The Reserve Bank of India formalised the framework for payment companies to outsource payment and processing activities to third parties, while Upstox and Mobikwik focused on customer payment data last year.
Under the new rules, licensed non-bank payment system operators (OSP) cannot outsource basic administrative functions, including internal audits and KYC compliance, to external service providers.
As defined by the central bank, the basic administrative functions include managing payment system operations such as clearing and settlement, transaction management including reconciliation, reporting and line processing, transaction data management, customers, risk management, information technology and information security management, etc.

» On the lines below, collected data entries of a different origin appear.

Definition quiescedLabel : string := "containerd.io/snapshot/erofs.quiesced".
Definition uncompressedLabel : string := "containerd.io/uncompressed".

Record quiesceState := mkQuiesce { qs_frozen : bool; qs_resume : bool }.

Section commit.
Context (env : commitEnv).

Definition pause : ST cworld () := λ w, match ce_pause env with Some e => (Err e, w) | None => (Ok tt, set_task Paused w) end.
Definition resume : ST cworld () := λ w, match ce_resume env with Some e => (Err e, w) | None => (Ok tt, set_task Running w) end.

Definition quiesceContainer : ST cworld quiesceState := λ w,
  match ce_loadTask env with
  | Some e => if decide (ekind e = ErrNotFound) then (Ok (mkQuiesce false false), w) else (Err (wrap "load task" e), w)
  | None =>
      match ce_statusErr env with
      | Some e => (Err (wrap "task status" e), w)
      | None =>
          match cw_task w with
          | Running => (wrapping "pause container (freeze guest)" pause ;;! ret (mkQuiesce true true)) w
          | Paused => (Ok (mkQuiesce true false), w)
          | _ => (Ok (mkQuiesce false false), w)
          end
      end
  end.

(** The diff is asked for with or without the quiesced label. *)
Definition CreateDiff (key snapshotter : string) (quiesced : bool) : ST cworld Descriptor := λ w,
  (ce_diff env, set_diffs (cw_diffs w ++ [(key, snapshotter, quiesced, cw_task w)]) w).

Definition layerDiffID (layer : Descriptor) : res string :=
  match ce_layerInfo env with
  | Err e => Err (wrap "layer blob info" e)
  | Ok labels =>
      match ce_parse env (default "" (labels !! uncompressedLabel)) with
      | Err e => Err (wrap ("layer " +:+ d_Digest layer +:+ " missing " +:+ uncompressedLabel +:+ " label") e)
      | Ok d => Ok d
      end
  end.

Definition WriteBlob (fails : option error) (digest : string) (doc : document) (labels : gmap string string) : ST cworld () :=
  answer fails ;;! modify (λ w, set_blobs (<[digest := (doc, labels)]> (cw_blobs w)) w).

Definition layer_label (i : nat) : string := "containerd.io/gc.ref.content.l." +:+ fmt_d (Z.of_nat i).
Definition config_label : string := "containerd.io/gc.ref.content.config".

Fixpoint label_layers (i : nat) (layers : list Descriptor) (labels : gmap string string) : gmap string string :=
  match layers with
  | [] => labels
  | l :: layers' => label_layers (S i) layers' (<[layer_label i := d_Digest l]> labels)
  end.

Definition MediaTypeImageManifest : string := "application/vnd.oci.image.manifest.v1+json".

Definition commit_config (cfg : Image) (diffID sourceImage : string) : Image :=
  mkImage (ce_now env) (im_DiffIDs cfg ++ [diffID])
    (im_History cfg ++ [("spinbox-commit", "committed from " +:+ sourceImage)]) (im_rest cfg).

Definition register (ref digest : string) : ST cworld () := λ w,
  let set := set_images (<[ref := digest]> (cw_images w)) w in
  match ce_create env with
  | None => (Ok tt, set)
  | Some e =>
      if decide (ekind e = ErrAlreadyExists) then
        match ce_update env with Some e' => (Err (wrap ("update image " +:+ ref) e'), w) | None => (Ok tt, set) end
      else (Err (wrap ("create image " +:+ ref) e), w)
  end.

Definition buildImage (ref : string) (srcTarget layerDesc : Descriptor) (diffID sourceImage : string) : ST cworld Descriptor :=
  do! parent := wrapping "read parent manifest" (lift (ce_manifest env srcTarget)) in
  do! cfg := wrapping "read parent config" (lift (ce_config env (mf_Config parent))) in
  let cfg' := commit_config cfg diffID sourceImage in
  do! configBytes := wrapping "marshal config" (lift (ce_marshal env (ConfigDoc cfg'))) in
  let configDesc := mkDescriptor (d_MediaType (mf_Config parent)) (ce_digest env configBytes) (Z.of_nat (String.length configBytes)) in
  wrapping "write config" (WriteBlob (ce_writeConfig env) (d_Digest configDesc) (ConfigDoc cfg') ∅) ;;!
  let manifest := mkManifest (if mf_SchemaVersion parent =? 0 then 2 else mf_SchemaVersion parent) MediaTypeImageManifest
                    configDesc (mf_Layers parent ++ [layerDesc]) in
  do! manifestBytes := wrapping "marshal manifest" (lift (ce_marshal env (ManifestDoc manifest))) in
  let manifestDesc := mkDescriptor MediaTypeImageManifest (ce_digest env manifestBytes) (Z.of_nat (String.length manifestBytes)) in
  let labels := label_layers 0 (mf_Layers manifest) {[ config_label := d_Digest configDesc ]} in
  wrapping "write manifest" (WriteBlob (ce_writeManifest env) (d_Digest manifestDesc) (ManifestDoc manifest) labels) ;;!
  register ref (d_Digest manifestDesc) ;;!
  ret manifestDesc.

(** From the source image on. *)
Definition commit_source (ref key sourceImage snapshotter : string) (frozen : bool) : ST cworld () :=
  do! src := wrapping ("get source image " +:+ sourceImage) (lift (ce_image env sourceImage)) in
  do! layer := wrapping ("create diff from snapshot " +:+ key) (CreateDiff key snapshotter frozen) in
  do! diffID := lift (layerDiffID layer) in
  buildImage ref src layer diffID sourceImage ;;!
  ret tt.

(** The deferred resume: its error is the result when there is no other. *)
Definition resuming (q : quiesceState) (m : ST cworld ()) : ST cworld () := λ w,
  let '(r, w1) := m w in
  if qs_resume q then
    match resume w1 with
    | (Err e, w2) => (match r with Ok _ => Err (wrap "resume container after commit" e) | Err _ => r end, w2)
    | (Ok _, w2) => (r, w2)
    end
  else (r, w1).

Definition resolve_and_commit (o : options) : ST cworld () :=
  if decide (o_container o ≠ "") then
    wrapping ("load container " +:+ o_container o) (answer (ce_container env)) ;;!
    do! info := wrapping "container info" (lift (ce_info env)) in
    if decide (ci_SnapshotKey info = "") then fail (errorf ("container " +:+ o_container o +:+ " has no rootfs snapshot"))
    else if decide (ci_Image info = "") then fail (errorf ("container " +:+ o_container o +:+ " has no source image recorded"))
    else
      do! q := quiesceContainer in
      resuming q (commit_source (o_imageRef o) (ci_SnapshotKey info) (ci_Image info) (ci_Snapshotter info) (qs_frozen q))
  else commit_source (o_imageRef o) (o_snapshot o) (o_sourceImage o) (o_snapshotter o) false.

(** The deferred release of the lease: when it fails the lease stays, and only a
    warning is printed. *)
Definition leaseDone (w : cworld) : cworld :=
  let w1 := set_released (cw_released w + 1) w in
  match ce_leaseDone env with Some _ => w1 | None => set_leases (cw_leases w1 - 1) w1 end.

Definition run (o : options) : ST cworld () :=
  wrapping "connect containerd" (answer (ce_connect env)) ;;!
  wrapping "create lease" (answer (ce_lease env)) ;;!
  modify (λ w, set_leases (cw_leases w + 1) w) ;;!
  λ w, let '(r, w1) := resolve_and_commit o w in (r, leaseDone w1).

(** The exit status of the process. *)
Definition main (o : options) (w : cworld) : Z * cworld :=
  match validateOptions o with
  | Some _ => (2, w)
  | None => match run o w with (Ok _, w') => (0, w') | (Err _, w') => (1, w') end
  end.
End commit.

(** ** The container goes on running *)

(** Building the image leaves the task and the leases alone. *)
Definition same_task (w w' : cworld) : Prop :=
  cw_task w' = cw_task w ∧ cw_leases w' = cw_leases w ∧ cw_released w' = cw_released w ∧ cw_diffs w' = cw_diffs w.

#[export] Instance same_task_preorder : PreOrder same_task.
Proof. split; [done|]. intros w1 w2 w3 (?&?&?&?) (?&?&?&?). split_and!; congruence. Qed.

Section proofs.
Context (env : commitEnv).

Lemma preserves_answer e : preserves same_task (answer e).
Proof. apply preserves_lift, _. Qed.

Lemma WriteBlob_same e d doc ls : preserves same_task (WriteBlob e d doc ls).
Proof. apply preserves_bind; [apply _|apply preserves_answer|]. by intros [] w. Qed.

Lemma register_same ref d : preserves same_task (register env ref d).
Proof. intros w. unfold register. destruct (ce_create env); [|done]. case_decide; [|done]. by destruct (ce_update env). Qed.

Lemma buildImage_same ref src layer diffID si : preserves same_task (buildImage env ref src layer diffID si).
Proof.
  unfold buildImage. repeat (apply preserves_bind; [apply _| |intros ?]); try apply preserves_wrapping;
    try apply preserves_lift; try apply WriteBlob_same; try apply register_same; try apply preserves_ret; apply _.
Qed.

(** At most one diff is made, with the task as it is. *)
Lemma commit_source_spec ref key si sn frozen w :
  let w' := (commit_source env ref key si sn frozen w).2 in
  cw_task w' = cw_task w ∧ cw_leases w' = cw_leases w ∧ cw_released w' = cw_released w ∧
  (cw_diffs w' = cw_diffs w ∨ cw_diffs w' = cw_diffs w ++ [(key, sn, frozen, cw_task w)]).
Proof.
  cbv zeta. unfold commit_source, bind, wrapping, lift. destruct (ce_image env si) as [src|]; [|split_and!; auto].
  unfold CreateDiff. destruct (ce_diff env) as [layer|]; [|cbn; split_and!; auto].
  destruct (layerDiffID env layer) as [diffID|]; [|cbn; split_and!; auto].
  pose proof (buildImage_same ref src layer diffID si (set_diffs (cw_diffs w ++ [(key, sn, frozen, cw_task w)]) w)) as (H1 & H2 & H3 & H4).
  destruct (buildImage _ _ _ _ _ _ _) as [[d|e] w']; cbn in *; rewrite H1, H2, H3, H4; auto.
Qed.
End proofs.

(** What a diff must find: a task that does not run, and the label exactly when it
    is paused. *)
Definition quiet_diff (d : string * string * bool * taskStatus) : Prop := d.2 ≠ Running ∧ (d.1.2 = true ↔ d.2 = Paused).

(** The task is as it was, or resuming it failed and the command says so. *)
Definition task_kept (env : commitEnv) (w : cworld) (r : res () * cworld) : Prop :=
  cw_task r.2 = cw_task w ∨ cw_task w = Running ∧ cw_task r.2 = Paused ∧ is_Some (ce_resume env) ∧ is_ok r.1 = false.

Definition kept (env : commitEnv) (w : cworld) (r : res () * cworld) : Prop :=
  (cw_leases r.2 = cw_leases w ∧ cw_released r.2 = cw_released w) ∧ task_kept env w r ∧
  ∃ l, cw_diffs r.2 = cw_diffs w ++ l ∧ (length l ≤ 1)%nat ∧ (ce_loadTask env = None → Forall quiet_diff l).

Lemma kept_none env w e : kept env w (Err e, w).
Proof. split_and!; [done|done|by left|]. exists []. rewrite app_nil_r. split_and!; [done|simpl; lia|by constructor]. Qed.

(** A commit from a source that is quiet enough. *)
Lemma kept_source env ref key si sn frozen w :
  (ce_loadTask env = None → quiet_diff (key, sn, frozen, cw_task w)) →
  kept env w (commit_source env ref key si sn frozen w).
Proof.
  intros Hq. destruct (commit_source_spec env ref key si sn frozen w) as (Ht & Hl & Hr & Hd). split_and!; [done|done|by left|].
  destruct Hd as [Hd|Hd]; rewrite Hd; [exists []; rewrite app_nil_r|eexists]; (split_and!; [reflexivity|simpl; lia|]); [by constructor|].
  intros H. constructor; [by apply Hq|constructor].
Qed.

Lemma kept_container env o w : o_container o ≠ "" → kept env w (resolve_and_commit env o w).
Proof.
  intros Hc. unfold resolve_and_commit. rewrite decide_True by done. unfold bind, wrapping, answer, lift.
  destruct (ce_container env); [apply kept_none|]. destruct (ce_info env) as [info|]; [|apply kept_none].
  case_decide; [apply kept_none|]. case_decide; [apply kept_none|]. cbv beta.
  unfold quiesceContainer. destruct (ce_loadTask env) as [e|] eqn:El.
  { case_decide; [|apply kept_none]. unfold resuming. cbn [qs_resume qs_frozen].
    pose proof (kept_source env (o_imageRef o) (ci_SnapshotKey info) (ci_Image info) (ci_Snapshotter info) false w) as Hk.
    destruct (commit_source _ _ _ _ _ _ w). apply Hk. by rewrite El. }
  destruct (ce_statusErr env); [apply kept_none|].
  destruct (cw_task w) eqn:Et.
  1: { unfold bind, wrapping, pause. destruct (ce_pause env); [apply kept_none|]. cbn [ret]. unfold resuming. cbn [qs_resume qs_frozen].
    set (w1 := set_task Paused w).
    destruct (commit_source_spec env (o_imageRef o) (ci_SnapshotKey info) (ci_Image info) (ci_Snapshotter info) true w1) as (Ht & Hl & Hr & Hd).
    destruct (commit_source _ _ _ _ _ _ w1) as [r w2]. cbn [snd] in *.
    assert (Hdd : ∃ l, cw_diffs w2 = cw_diffs w ++ l ∧ (length l ≤ 1)%nat ∧ Forall quiet_diff l).
    { destruct Hd as [->| ->]; [exists []; rewrite app_nil_r|eexists]; (split_and!; [reflexivity|simpl; lia|]); repeat constructor; done. }
    unfold resume, kept. destruct (ce_resume env) as [e|] eqn:Er; cbn [fst snd set_task cw_leases cw_task cw_diffs].
    - split_and!; [done|done|right; split_and!; [done|done|by eexists|by destruct r]|]. destruct Hdd as (l & ? & ? & ?). by exists l.
    - split_and!; [done|done|by left|]. destruct Hdd as (l & ? & ? & ?). by exists l. }
  all: unfold resuming; cbn [qs_resume qs_frozen];
    match goal with |- context [commit_source ?v ?a ?b ?c ?d ?f ?x] => pose proof (kept_source v a b c d f x) as Hk;
      destruct (commit_source v a b c d f x) end;
    apply Hk; intros _; unfold quiet_diff; cbn; rewrite Et; done.
Qed.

The central bank also added that the board of directors of the Payment companies must “carefully examine” the need to outsource responsibilities.
“The OSP will carefully consider the need to outsource its critical processes and activities and the selection of service providers based on a comprehensive risk assessment,” the central bank said. “Critical processes are those that, if interrupted, have the potential to have a significant impact on business operations, reputation, profitability and / or customer service.”
The new rules also stipulate that liability for third party losses rests with the responsible members of the board of directors and senior management of the approved payment providers. “The outsourcing of any activities by the PSO will not diminish its obligations and those of its board of directors and senior management, who are ultimately responsible for the outsourced activities,” the central bank said.
RBI first announced the plan as part of the monetary policy announcement on February 5, 2021 in order to enable effective management of the risks associated with the outsourcing of payment and settlement activities.
“The resilience of the digital payment ecosystem to operational risks needs to be constantly updated,” said RBI Governor Shaktikanta Das during his address to the MPC in February.
“A potential area of operational risk is associated with outsourcing by payment system operators and authorised payment system participants,” he added. “In order to manage the risks associated with outsourcing and to ensure that the code of conduct is adhered to when outsourcing services in connection with payments and billing, the RBI will issue guidelines for the outsourcing of such services by these companies,” said the governor of RBI.
In addition, the central bank has also requested non-bank PSOs to make clear contractual requirements on the outsourced responsibilities and to carry out their own due diligence with regard to technology and legal compliance when working with relevant third-party companies.